Stored records:
BEGIN

Definition set_ip_rights (v : list right) (r : iproc) : iproc :=
  mkIproc v (ip_xrights r) (ip_rhint r) (ip_rhigh r) (ip_nports r) (ip_nports_peak r) (ip_port_limit r) (ip_selfidx r) (ip_selfgen r) (ip_waiters r) (ip_w0used r) (ip_woken r) (ip_grants r) (ip_bufdenied r).
Definition set_ip_xrights (v : option (list right)) (r : iproc) : iproc :=
  mkIproc (ip_rights r) v (ip_rhint r) (ip_rhigh r) (ip_nports r) (ip_nports_peak r) (ip_port_limit r) (ip_selfidx r) (ip_selfgen r) (ip_waiters r) (ip_w0used r) (ip_woken r) (ip_grants r) (ip_bufdenied r).
Definition set_ip_rhint (v : Z) (r : iproc) : iproc :=
  mkIproc (ip_rights r) (ip_xrights r) v (ip_rhigh r) (ip_nports r) (ip_nports_peak r) (ip_port_limit r) (ip_selfidx r) (ip_selfgen r) (ip_waiters r) (ip_w0used r) (ip_woken r) (ip_grants r) (ip_bufdenied r).
Definition set_ip_rhigh (v : Z) (r : iproc) : iproc :=
  mkIproc (ip_rights r) (ip_xrights r) (ip_rhint r) v (ip_nports r) (ip_nports_peak r) (ip_port_limit r) (ip_selfidx r) (ip_selfgen r) (ip_waiters r) (ip_w0used r) (ip_woken r) (ip_grants r) (ip_bufdenied r).
Definition set_ip_nports (v : Z) (r : iproc) : iproc :=
  mkIproc (ip_rights r) (ip_xrights r) (ip_rhint r) (ip_rhigh r) v (ip_nports_peak r) (ip_port_limit r) (ip_selfidx r) (ip_selfgen r) (ip_waiters r) (ip_w0used r) (ip_woken r) (ip_grants r) (ip_bufdenied r).
Definition set_ip_nports_peak (v : Z) (r : iproc) : iproc :=
  mkIproc (ip_rights r) (ip_xrights r) (ip_rhint r) (ip_rhigh r) (ip_nports r) v (ip_port_limit r) (ip_selfidx r) (ip_selfgen r) (ip_waiters r) (ip_w0used r) (ip_woken r) (ip_grants r) (ip_bufdenied r).
Definition set_ip_port_limit (v : Z) (r : iproc) : iproc :=
  mkIproc (ip_rights r) (ip_xrights r) (ip_rhint r) (ip_rhigh r) (ip_nports r) (ip_nports_peak r) v (ip_selfidx r) (ip_selfgen r) (ip_waiters r) (ip_w0used r) (ip_woken r) (ip_grants r) (ip_bufdenied r).
Definition set_ip_selfidx (v : nat) (r : iproc) : iproc :=
  mkIproc (ip_rights r) (ip_xrights r) (ip_rhint r) (ip_rhigh r) (ip_nports r) (ip_nports_peak r) (ip_port_limit r) v (ip_selfgen r) (ip_waiters r) (ip_w0used r) (ip_woken r) (ip_grants r) (ip_bufdenied r).
Definition set_ip_selfgen (v : Z) (r : iproc) : iproc :=
  mkIproc (ip_rights r) (ip_xrights r) (ip_rhint r) (ip_rhigh r) (ip_nports r) (ip_nports_peak r) (ip_port_limit r) (ip_selfidx r) v (ip_waiters r) (ip_w0used r) (ip_woken r) (ip_grants r) (ip_bufdenied r).
Definition set_ip_waiters (v : list wid) (r : iproc) : iproc :=
  mkIproc (ip_rights r) (ip_xrights r) (ip_rhint r) (ip_rhigh r) (ip_nports r) (ip_nports_peak r) (ip_port_limit r) (ip_selfidx r) (ip_selfgen r) v (ip_w0used r) (ip_woken r) (ip_grants r) (ip_bufdenied r).
Definition set_ip_w0used (v : bool) (r : iproc) : iproc :=
  mkIproc (ip_rights r) (ip_xrights r) (ip_rhint r) (ip_rhigh r) (ip_nports r) (ip_nports_peak r) (ip_port_limit r) (ip_selfidx r) (ip_selfgen r) (ip_waiters r) v (ip_woken r) (ip_grants r) (ip_bufdenied r).
Definition set_ip_woken (v : bool) (r : iproc) : iproc :=
  mkIproc (ip_rights r) (ip_xrights r) (ip_rhint r) (ip_rhigh r) (ip_nports r) (ip_nports_peak r) (ip_port_limit r) (ip_selfidx r) (ip_selfgen r) (ip_waiters r) (ip_w0used r) v (ip_grants r) (ip_bufdenied r).
Definition set_ip_grants (v : list (string * Z)) (r : iproc) : iproc :=
  mkIproc (ip_rights r) (ip_xrights r) (ip_rhint r) (ip_rhigh r) (ip_nports r) (ip_nports_peak r) (ip_port_limit r) (ip_selfidx r) (ip_selfgen r) (ip_waiters r) (ip_w0used r) (ip_woken r) v (ip_bufdenied r).
Definition set_ip_bufdenied (v : bool) (r : iproc) : iproc :=
  mkIproc (ip_rights r) (ip_xrights r) (ip_rhint r) (ip_rhigh r) (ip_nports r) (ip_nports_peak r) (ip_port_limit r) (ip_selfidx r) (ip_selfgen r) (ip_waiters r) (ip_w0used r) (ip_woken r) (ip_grants r) v.

(** struct ktimer: the port it will push to, null for a free slot, and the
    deadline. *)
Abbreviation ktimer := (option nat * Z)%type.

(** The memory accounting of struct kproc: kalloc's and los.buf's. *)
Record acct : Type := mkAcct {
  mem_used : Z;
  mem_limit : Z;
  mem_peak : Z;
  buf_used : Z;
  buf_debt : Z;
  gc_owed : Z
}.

Definition set_mem_used (v : Z) (r : acct) : acct :=
  mkAcct v (mem_limit r) (mem_peak r) (buf_used r) (buf_debt r) (gc_owed r).
Definition set_mem_limit (v : Z) (r : acct) : acct :=
  mkAcct (mem_used r) v (mem_peak r) (buf_used r) (buf_debt r) (gc_owed r).
Definition set_mem_peak (v : Z) (r : acct) : acct :=
  mkAcct (mem_used r) (mem_limit r) v (buf_used r) (buf_debt r) (gc_owed r).
Definition set_buf_used (v : Z) (r : acct) : acct :=
  mkAcct (mem_used r) (mem_limit r) (mem_peak r) v (buf_debt r) (gc_owed r).
Definition set_buf_debt (v : Z) (r : acct) : acct :=
  mkAcct (mem_used r) (mem_limit r) (mem_peak r) (buf_used r) v (gc_owed r).
Definition set_gc_owed (v : Z) (r : acct) : acct :=
  mkAcct (mem_used r) (mem_limit r) (mem_peak r) (buf_used r) (buf_debt r) v.

(** The kernel state.  [k_maxports] is the platform's MAXPORTS and [k_szbits] the
    width of its size_t, [k_timers] the timer table of timer.c, [k_krefs] the ports
    kernel_init's file-scope pointers keep, one entry per reference it counted,
    [k_chunks] the chunks handed out and not yet freed, [k_bytes] what a chunk
    holds, and [k_acct] each proc's memory accounting. *)
Record kst : Type := mkKst {
  k_ports : gmap nat kport;
  k_portv : gmap nat nat;
  k_maxports : nat;
  k_szbits : Z;
  k_porthigh : Z;
  k_portgen : Z;
  k_hangup_gen : Z;
  k_rights_high : Z;
  k_claim_won : Z;
  k_claim_lost : Z;
  k_procs : gmap nat iproc;
  k_waiters : gmap wid waiter;
  k_chunks : gset nat;
  k_bytes : gmap nat (list Z);
  k_acct : gmap nat acct;
  k_timers : list ktimer;
  k_krefs : list nat;
  k_ipc : list nat;
  k_drop_full : Z;
  k_drop_dead : Z;
  k_mem : nat → bool;
  k_nalloc : nat;
  k_next : nat;
  k_sch : sched
}.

END

Where a line of the records contains the word "accounting", copy that line.

(** The memory accounting of struct kproc: kalloc's and los.buf's. *)
    holds, and [k_acct] each proc's memory accounting. *)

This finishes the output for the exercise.